Saved data entries:

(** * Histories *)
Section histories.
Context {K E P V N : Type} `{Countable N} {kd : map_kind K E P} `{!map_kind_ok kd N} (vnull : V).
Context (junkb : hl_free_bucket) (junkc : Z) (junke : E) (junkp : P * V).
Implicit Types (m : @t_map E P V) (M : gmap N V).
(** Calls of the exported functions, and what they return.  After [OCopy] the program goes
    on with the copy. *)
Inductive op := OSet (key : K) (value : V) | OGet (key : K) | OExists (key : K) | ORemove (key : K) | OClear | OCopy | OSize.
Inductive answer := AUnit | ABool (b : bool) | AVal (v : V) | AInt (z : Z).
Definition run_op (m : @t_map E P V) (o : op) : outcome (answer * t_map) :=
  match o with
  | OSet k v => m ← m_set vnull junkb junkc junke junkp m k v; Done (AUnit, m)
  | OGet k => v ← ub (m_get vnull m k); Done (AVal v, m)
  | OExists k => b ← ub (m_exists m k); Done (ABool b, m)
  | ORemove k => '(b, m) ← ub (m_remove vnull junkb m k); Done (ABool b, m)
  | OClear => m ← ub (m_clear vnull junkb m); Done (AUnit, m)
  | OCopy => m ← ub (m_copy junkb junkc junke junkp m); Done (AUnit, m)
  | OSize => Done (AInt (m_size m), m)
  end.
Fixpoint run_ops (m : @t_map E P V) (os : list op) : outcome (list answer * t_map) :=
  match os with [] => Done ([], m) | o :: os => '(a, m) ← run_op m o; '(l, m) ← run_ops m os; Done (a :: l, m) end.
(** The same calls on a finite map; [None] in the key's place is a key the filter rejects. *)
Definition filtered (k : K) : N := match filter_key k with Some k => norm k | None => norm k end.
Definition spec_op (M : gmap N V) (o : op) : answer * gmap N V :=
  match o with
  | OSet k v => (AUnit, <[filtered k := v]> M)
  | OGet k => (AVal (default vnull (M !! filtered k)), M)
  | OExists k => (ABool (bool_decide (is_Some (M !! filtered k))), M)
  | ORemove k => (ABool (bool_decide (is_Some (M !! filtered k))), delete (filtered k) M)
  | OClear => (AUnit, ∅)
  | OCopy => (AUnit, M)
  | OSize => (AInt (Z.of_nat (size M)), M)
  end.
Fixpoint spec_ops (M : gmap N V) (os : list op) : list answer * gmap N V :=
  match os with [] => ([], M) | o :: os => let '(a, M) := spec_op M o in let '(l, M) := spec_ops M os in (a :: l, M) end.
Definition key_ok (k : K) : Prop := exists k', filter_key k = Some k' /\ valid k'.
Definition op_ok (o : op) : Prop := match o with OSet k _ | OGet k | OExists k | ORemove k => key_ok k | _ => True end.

_Your objective_: What's needed is an exact copy of every entry.

_Task output_:
(** * Histories *)
Section histories.
Context {K E P V N : Type} `{Countable N} {kd : map_kind K E P} `{!map_kind_ok kd N} (vnull : V).
Context (junkb : hl_free_bucket) (junkc : Z) (junke : E) (junkp : P * V).
Implicit Types (m : @t_map E P V) (M : gmap N V).
(** Calls of the exported functions, and what they return.  After [OCopy] the program goes
    on with the copy. *)
Inductive op := OSet (key : K) (value : V) | OGet (key : K) | OExists (key : K) | ORemove (key : K) | OClear | OCopy | OSize.
Inductive answer := AUnit | ABool (b : bool) | AVal (v : V) | AInt (z : Z).
Definition run_op (m : @t_map E P V) (o : op) : outcome (answer * t_map) :=
  match o with
  | OSet k v => m ← m_set vnull junkb junkc junke junkp m k v; Done (AUnit, m)
  | OGet k => v ← ub (m_get vnull m k); Done (AVal v, m)
  | OExists k => b ← ub (m_exists m k); Done (ABool b, m)
  | ORemove k => '(b, m) ← ub (m_remove vnull junkb m k); Done (ABool b, m)
  | OClear => m ← ub (m_clear vnull junkb m); Done (AUnit, m)
  | OCopy => m ← ub (m_copy junkb junkc junke junkp m); Done (AUnit, m)
  | OSize => Done (AInt (m_size m), m)
  end.
Fixpoint run_ops (m : @t_map E P V) (os : list op) : outcome (list answer * t_map) :=
  match os with [] => Done ([], m) | o :: os => '(a, m) ← run_op m o; '(l, m) ← run_ops m os; Done (a :: l, m) end.
(** The same calls on a finite map; [None] in the key's place is a key the filter rejects. *)
Definition filtered (k : K) : N := match filter_key k with Some k => norm k | None => norm k end.
Definition spec_op (M : gmap N V) (o : op) : answer * gmap N V :=
  match o with
  | OSet k v => (AUnit, <[filtered k := v]> M)
  | OGet k => (AVal (default vnull (M !! filtered k)), M)
  | OExists k => (ABool (bool_decide (is_Some (M !! filtered k))), M)
  | ORemove k => (ABool (bool_decide (is_Some (M !! filtered k))), delete (filtered k) M)
  | OClear => (AUnit, ∅)
  | OCopy => (AUnit, M)
  | OSize => (AInt (Z.of_nat (size M)), M)
  end.
Fixpoint spec_ops (M : gmap N V) (os : list op) : list answer * gmap N V :=
  match os with [] => ([], M) | o :: os => let '(a, M) := spec_op M o in let '(l, M) := spec_ops M os in (a :: l, M) end.
Definition key_ok (k : K) : Prop := exists k', filter_key k = Some k' /\ valid k'.
Definition op_ok (o : op) : Prop := match o with OSet k _ | OGet k | OExists k | ORemove k => key_ok k | _ => True end.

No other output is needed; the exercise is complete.